DESCRIPTION OF THE TASK: Each line of the listing that contains "bool" should be found and copied.

******

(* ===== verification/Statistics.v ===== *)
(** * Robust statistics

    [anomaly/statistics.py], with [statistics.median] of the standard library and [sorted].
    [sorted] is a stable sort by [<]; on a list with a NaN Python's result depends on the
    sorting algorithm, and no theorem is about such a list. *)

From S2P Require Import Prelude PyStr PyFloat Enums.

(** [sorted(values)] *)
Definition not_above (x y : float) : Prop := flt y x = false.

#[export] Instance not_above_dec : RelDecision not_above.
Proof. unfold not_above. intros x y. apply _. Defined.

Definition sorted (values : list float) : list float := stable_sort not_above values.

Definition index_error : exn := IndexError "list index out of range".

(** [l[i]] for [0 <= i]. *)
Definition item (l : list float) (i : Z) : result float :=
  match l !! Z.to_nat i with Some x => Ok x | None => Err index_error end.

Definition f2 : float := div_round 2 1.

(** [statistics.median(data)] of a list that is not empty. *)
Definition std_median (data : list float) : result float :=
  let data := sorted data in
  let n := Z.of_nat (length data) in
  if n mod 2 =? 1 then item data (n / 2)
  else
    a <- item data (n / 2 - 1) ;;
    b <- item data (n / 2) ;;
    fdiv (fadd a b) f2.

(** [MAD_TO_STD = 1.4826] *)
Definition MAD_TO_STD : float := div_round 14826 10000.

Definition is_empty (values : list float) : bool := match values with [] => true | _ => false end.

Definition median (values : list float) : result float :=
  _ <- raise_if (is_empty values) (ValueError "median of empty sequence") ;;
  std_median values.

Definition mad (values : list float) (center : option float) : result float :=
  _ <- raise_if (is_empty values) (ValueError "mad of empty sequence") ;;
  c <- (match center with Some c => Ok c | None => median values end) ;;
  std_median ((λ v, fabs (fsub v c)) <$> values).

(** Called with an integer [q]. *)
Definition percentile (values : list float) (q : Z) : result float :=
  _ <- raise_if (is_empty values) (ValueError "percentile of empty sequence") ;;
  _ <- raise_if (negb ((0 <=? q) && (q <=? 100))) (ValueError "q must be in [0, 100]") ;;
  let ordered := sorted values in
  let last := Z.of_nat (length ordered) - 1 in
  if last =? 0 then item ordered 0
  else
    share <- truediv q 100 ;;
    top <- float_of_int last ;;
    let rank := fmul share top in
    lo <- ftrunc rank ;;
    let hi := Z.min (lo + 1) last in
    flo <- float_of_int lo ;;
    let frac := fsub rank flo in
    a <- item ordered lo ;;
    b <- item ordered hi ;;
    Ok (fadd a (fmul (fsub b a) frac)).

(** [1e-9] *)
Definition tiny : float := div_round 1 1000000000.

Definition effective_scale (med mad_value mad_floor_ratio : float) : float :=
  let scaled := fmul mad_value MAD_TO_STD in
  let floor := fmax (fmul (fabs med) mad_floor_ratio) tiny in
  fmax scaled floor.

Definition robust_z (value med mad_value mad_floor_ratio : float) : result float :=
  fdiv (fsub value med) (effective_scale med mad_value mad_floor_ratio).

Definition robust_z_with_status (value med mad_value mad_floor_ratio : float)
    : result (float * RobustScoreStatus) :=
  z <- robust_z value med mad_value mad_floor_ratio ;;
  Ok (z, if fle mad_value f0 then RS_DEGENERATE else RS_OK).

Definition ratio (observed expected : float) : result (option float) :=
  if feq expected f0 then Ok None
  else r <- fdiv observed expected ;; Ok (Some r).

******

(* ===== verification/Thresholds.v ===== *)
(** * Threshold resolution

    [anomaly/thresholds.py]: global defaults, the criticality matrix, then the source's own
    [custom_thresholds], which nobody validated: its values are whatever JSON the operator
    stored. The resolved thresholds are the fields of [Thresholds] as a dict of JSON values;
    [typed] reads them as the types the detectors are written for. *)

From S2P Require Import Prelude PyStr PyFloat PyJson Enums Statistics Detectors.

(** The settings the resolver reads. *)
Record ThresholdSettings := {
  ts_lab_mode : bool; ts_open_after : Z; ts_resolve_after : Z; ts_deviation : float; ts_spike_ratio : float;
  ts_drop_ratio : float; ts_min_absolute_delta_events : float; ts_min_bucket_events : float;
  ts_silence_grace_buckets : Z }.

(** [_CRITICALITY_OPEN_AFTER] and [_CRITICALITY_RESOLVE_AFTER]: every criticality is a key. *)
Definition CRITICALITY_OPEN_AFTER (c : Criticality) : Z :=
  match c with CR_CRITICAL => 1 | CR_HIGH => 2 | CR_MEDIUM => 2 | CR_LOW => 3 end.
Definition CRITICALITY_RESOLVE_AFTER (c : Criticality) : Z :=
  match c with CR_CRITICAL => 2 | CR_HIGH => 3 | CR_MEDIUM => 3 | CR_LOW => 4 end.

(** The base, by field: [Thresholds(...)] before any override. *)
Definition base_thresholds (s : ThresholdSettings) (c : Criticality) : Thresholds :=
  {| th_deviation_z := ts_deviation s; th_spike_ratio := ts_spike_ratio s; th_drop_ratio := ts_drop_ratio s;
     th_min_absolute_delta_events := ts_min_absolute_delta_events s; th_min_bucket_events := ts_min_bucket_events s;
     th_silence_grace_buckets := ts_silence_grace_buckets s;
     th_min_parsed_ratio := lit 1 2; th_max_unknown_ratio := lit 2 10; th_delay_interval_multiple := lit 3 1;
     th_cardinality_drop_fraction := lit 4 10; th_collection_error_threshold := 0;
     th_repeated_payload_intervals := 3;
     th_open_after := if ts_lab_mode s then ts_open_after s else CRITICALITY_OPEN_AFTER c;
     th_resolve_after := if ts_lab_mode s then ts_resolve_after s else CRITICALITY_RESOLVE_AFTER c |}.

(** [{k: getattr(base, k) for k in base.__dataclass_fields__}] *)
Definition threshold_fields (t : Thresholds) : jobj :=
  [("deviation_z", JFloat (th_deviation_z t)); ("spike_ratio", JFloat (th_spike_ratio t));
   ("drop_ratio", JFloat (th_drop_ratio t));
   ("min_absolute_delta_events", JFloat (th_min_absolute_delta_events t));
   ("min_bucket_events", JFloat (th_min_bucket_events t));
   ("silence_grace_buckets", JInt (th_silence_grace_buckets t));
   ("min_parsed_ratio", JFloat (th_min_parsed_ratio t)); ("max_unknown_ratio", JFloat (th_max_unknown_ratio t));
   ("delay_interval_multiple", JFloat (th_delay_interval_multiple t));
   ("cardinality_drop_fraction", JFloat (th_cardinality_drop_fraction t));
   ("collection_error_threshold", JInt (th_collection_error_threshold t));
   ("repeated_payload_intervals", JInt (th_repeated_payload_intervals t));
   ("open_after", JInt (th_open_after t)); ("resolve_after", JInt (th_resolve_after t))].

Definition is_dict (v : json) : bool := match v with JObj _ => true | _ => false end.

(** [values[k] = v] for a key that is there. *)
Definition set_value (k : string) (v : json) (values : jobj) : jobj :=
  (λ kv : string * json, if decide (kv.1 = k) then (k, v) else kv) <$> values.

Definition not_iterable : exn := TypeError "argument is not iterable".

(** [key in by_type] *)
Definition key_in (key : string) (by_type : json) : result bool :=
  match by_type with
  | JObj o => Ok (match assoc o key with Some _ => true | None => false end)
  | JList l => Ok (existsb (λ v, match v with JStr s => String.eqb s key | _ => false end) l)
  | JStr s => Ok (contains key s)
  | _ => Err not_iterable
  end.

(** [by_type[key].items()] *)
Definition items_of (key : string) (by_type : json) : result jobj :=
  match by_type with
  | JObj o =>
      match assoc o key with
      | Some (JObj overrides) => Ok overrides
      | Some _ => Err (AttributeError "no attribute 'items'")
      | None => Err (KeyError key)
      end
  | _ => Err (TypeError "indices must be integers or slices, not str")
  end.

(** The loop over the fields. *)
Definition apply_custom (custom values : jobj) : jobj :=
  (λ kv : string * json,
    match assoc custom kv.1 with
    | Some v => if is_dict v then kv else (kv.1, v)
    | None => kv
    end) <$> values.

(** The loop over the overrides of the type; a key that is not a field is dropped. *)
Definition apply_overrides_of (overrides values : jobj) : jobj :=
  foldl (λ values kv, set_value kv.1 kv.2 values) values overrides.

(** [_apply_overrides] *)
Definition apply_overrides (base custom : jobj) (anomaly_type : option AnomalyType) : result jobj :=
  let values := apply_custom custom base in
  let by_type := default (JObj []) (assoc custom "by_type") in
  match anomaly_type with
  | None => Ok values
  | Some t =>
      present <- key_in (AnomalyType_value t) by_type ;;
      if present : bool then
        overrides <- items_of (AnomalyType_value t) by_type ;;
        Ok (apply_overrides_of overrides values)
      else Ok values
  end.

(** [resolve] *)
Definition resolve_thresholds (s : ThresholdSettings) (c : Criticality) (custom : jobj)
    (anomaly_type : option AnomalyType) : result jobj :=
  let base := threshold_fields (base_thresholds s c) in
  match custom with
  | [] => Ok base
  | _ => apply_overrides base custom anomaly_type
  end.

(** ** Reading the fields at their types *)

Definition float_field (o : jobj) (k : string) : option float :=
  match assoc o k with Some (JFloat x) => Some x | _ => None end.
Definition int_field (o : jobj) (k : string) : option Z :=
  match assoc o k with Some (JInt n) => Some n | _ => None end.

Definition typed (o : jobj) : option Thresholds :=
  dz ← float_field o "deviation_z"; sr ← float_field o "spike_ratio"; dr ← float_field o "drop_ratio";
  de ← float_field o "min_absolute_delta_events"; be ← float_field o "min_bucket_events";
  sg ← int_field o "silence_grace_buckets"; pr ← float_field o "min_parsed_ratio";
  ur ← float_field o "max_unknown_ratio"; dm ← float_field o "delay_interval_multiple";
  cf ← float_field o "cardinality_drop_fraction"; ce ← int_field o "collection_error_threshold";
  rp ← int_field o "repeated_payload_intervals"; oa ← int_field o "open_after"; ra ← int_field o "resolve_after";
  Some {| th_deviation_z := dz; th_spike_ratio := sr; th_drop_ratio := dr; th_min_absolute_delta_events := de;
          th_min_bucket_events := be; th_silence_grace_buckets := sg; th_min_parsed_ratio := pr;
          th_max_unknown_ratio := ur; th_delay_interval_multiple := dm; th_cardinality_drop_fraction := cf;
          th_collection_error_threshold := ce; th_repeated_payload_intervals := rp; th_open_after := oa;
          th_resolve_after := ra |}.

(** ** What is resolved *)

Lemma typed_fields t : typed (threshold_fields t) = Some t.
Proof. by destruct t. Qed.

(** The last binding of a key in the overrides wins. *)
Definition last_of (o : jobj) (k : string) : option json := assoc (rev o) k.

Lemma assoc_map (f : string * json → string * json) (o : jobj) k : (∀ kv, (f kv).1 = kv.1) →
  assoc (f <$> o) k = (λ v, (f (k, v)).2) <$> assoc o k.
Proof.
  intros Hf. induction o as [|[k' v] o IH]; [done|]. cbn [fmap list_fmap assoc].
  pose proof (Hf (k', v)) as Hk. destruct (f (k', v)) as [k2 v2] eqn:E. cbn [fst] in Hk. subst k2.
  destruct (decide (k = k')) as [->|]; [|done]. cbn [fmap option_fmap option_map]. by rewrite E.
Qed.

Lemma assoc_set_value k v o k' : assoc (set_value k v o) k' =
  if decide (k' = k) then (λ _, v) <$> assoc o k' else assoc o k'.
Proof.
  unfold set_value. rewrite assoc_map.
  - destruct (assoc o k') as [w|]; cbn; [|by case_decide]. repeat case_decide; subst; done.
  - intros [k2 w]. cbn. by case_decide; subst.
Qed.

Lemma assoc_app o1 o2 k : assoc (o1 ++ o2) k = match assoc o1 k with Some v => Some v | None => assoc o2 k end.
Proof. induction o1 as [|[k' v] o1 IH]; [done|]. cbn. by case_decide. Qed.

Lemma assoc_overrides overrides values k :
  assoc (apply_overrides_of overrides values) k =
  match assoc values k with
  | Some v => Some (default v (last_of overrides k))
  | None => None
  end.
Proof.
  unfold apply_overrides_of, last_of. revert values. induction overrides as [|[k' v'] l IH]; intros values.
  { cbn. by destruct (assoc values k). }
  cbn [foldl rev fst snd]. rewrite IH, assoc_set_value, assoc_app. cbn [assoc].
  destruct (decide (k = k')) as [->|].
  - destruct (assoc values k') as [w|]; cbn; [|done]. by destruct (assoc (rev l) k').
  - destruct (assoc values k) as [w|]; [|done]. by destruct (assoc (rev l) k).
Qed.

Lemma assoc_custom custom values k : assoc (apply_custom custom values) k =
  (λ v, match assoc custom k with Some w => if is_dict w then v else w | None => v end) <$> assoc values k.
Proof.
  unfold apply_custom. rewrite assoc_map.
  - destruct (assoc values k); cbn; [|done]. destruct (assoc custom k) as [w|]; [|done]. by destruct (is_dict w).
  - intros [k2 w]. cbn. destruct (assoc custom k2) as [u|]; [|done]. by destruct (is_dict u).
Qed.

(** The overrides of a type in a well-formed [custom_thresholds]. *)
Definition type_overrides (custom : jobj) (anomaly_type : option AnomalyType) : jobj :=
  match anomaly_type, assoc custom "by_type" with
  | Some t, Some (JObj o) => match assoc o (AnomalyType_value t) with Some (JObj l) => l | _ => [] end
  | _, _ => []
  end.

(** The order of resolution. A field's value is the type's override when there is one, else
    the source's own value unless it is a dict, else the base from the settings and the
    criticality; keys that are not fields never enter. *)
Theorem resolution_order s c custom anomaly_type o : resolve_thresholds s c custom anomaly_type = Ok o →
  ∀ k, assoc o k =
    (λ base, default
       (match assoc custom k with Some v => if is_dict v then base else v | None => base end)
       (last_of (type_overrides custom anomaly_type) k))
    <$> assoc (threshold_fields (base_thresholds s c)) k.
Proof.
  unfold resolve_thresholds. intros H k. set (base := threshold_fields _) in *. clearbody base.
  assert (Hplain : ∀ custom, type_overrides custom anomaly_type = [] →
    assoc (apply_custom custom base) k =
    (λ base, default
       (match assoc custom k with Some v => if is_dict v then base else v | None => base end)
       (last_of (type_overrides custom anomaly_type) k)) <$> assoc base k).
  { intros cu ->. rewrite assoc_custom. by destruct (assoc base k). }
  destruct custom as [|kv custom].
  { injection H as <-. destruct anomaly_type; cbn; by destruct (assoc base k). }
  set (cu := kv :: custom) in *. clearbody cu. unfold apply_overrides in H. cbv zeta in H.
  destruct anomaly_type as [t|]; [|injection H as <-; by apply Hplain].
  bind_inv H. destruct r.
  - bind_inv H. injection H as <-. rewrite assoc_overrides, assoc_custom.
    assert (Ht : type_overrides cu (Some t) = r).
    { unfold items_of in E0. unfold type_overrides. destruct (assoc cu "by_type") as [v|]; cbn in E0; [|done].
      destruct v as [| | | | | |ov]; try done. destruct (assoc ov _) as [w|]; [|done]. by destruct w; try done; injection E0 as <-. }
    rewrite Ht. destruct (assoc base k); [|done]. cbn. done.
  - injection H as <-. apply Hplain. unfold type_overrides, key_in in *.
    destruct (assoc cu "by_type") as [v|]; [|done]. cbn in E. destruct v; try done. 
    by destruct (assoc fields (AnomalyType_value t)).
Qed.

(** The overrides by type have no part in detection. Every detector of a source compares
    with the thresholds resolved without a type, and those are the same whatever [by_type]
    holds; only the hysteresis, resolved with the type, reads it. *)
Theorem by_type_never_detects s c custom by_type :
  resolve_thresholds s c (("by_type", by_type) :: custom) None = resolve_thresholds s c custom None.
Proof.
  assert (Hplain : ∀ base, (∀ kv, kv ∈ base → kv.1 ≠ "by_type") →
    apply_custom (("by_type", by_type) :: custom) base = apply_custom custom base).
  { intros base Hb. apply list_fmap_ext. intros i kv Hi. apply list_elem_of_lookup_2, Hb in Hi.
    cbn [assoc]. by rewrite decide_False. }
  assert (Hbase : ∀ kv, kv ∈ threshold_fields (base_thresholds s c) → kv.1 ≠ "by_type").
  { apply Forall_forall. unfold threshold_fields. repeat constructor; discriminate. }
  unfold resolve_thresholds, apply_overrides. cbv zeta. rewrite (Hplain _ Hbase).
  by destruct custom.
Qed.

******

RESULT:
Definition is_empty (values : list float) : bool := match values with [] => true | _ => false end.
  ts_lab_mode : bool; ts_open_after : Z; ts_resolve_after : Z; ts_deviation : float; ts_spike_ratio : float;
Definition is_dict (v : json) : bool := match v with JObj _ => true | _ => false end.
Definition key_in (key : string) (by_type : json) : result bool :=
      if present : bool then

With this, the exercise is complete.